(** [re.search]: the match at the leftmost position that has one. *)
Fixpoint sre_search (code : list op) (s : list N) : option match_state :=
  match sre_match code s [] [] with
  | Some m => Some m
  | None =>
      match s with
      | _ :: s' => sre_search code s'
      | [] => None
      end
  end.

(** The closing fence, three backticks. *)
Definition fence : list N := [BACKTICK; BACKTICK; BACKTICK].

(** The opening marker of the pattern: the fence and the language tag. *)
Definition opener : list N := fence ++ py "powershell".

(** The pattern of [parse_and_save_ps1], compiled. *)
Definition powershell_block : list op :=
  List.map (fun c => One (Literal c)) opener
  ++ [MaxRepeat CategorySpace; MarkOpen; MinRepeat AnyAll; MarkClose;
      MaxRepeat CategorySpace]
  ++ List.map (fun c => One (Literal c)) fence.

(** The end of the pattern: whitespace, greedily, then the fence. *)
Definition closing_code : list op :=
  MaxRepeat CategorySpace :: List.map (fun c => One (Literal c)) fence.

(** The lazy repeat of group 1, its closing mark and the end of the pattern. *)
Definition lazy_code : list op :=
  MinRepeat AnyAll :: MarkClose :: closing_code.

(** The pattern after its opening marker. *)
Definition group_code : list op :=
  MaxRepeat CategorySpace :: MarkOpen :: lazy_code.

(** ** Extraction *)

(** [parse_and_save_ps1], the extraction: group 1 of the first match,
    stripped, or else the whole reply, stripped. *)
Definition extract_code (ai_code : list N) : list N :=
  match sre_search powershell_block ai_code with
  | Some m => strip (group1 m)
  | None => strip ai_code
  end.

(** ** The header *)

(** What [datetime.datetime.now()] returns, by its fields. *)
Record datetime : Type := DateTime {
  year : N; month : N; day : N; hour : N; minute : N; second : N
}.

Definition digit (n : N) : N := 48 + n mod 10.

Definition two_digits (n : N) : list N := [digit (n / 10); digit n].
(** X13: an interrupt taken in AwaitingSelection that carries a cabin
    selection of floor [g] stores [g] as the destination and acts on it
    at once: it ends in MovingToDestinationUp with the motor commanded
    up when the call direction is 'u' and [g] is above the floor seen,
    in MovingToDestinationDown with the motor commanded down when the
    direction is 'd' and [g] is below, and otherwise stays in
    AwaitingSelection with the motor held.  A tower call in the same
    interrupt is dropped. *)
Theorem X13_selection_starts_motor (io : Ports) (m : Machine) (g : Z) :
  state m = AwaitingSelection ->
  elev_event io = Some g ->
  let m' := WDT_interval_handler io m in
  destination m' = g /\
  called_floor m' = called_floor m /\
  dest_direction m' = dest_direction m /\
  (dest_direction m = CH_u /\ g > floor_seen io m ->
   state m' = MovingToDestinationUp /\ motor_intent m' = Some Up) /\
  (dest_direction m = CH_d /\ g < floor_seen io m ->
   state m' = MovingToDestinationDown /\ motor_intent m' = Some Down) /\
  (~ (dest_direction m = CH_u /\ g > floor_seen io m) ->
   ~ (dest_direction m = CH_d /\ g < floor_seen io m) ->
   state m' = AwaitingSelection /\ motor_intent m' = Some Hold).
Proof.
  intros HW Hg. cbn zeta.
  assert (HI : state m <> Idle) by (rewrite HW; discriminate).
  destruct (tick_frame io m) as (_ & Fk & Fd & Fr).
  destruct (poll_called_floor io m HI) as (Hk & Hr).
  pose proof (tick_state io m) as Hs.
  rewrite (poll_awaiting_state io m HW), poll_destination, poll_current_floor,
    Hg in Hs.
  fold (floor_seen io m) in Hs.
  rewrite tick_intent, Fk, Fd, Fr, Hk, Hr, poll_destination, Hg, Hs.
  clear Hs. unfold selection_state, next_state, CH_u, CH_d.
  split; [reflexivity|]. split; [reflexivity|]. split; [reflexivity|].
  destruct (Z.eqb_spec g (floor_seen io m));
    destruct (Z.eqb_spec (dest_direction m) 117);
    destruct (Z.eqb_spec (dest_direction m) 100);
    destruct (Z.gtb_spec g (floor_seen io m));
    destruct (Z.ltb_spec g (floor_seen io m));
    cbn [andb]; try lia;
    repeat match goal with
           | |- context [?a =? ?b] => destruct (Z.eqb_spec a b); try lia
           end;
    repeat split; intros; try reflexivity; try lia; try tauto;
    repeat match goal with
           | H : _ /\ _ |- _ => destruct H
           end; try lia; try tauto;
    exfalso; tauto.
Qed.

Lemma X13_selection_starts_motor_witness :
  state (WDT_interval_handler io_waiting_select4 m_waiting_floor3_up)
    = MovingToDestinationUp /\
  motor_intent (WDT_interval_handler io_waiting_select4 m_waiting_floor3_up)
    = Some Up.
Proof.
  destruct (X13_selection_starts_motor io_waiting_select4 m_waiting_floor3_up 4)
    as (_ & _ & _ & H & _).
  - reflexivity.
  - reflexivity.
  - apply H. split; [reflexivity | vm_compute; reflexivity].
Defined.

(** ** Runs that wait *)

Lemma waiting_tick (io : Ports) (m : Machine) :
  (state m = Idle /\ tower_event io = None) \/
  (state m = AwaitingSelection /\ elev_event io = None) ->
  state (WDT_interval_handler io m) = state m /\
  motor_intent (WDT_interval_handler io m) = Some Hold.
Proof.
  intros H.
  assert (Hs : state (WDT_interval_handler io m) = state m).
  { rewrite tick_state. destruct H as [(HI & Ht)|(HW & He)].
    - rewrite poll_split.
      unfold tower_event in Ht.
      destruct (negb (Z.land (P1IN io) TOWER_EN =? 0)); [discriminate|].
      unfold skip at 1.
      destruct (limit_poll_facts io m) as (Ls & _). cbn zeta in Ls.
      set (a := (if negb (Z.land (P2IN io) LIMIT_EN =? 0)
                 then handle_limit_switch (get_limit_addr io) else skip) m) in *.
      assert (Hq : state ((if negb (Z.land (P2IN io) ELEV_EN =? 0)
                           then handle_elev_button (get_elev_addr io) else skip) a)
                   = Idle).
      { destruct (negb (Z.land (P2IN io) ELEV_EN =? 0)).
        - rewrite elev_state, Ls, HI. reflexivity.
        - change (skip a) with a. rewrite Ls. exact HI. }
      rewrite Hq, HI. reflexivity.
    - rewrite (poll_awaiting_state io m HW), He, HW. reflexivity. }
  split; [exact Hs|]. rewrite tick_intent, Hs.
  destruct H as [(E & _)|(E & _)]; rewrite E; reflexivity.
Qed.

------------------------------

EXERCISE GOAL: Give back the records word for word. Start at the first line, end at the line containing "List.map (fun c => One (Literal c)) opener", and include both.

WRITTEN SOLUTION:
(** [re.search]: the match at the leftmost position that has one. *)
Fixpoint sre_search (code : list op) (s : list N) : option match_state :=
  match sre_match code s [] [] with
  | Some m => Some m
  | None =>
      match s with
      | _ :: s' => sre_search code s'
      | [] => None
      end
  end.

(** The closing fence, three backticks. *)
Definition fence : list N := [BACKTICK; BACKTICK; BACKTICK].

(** The opening marker of the pattern: the fence and the language tag. *)
Definition opener : list N := fence ++ py "powershell".

(** The pattern of [parse_and_save_ps1], compiled. *)
Definition powershell_block : list op :=
  List.map (fun c => One (Literal c)) opener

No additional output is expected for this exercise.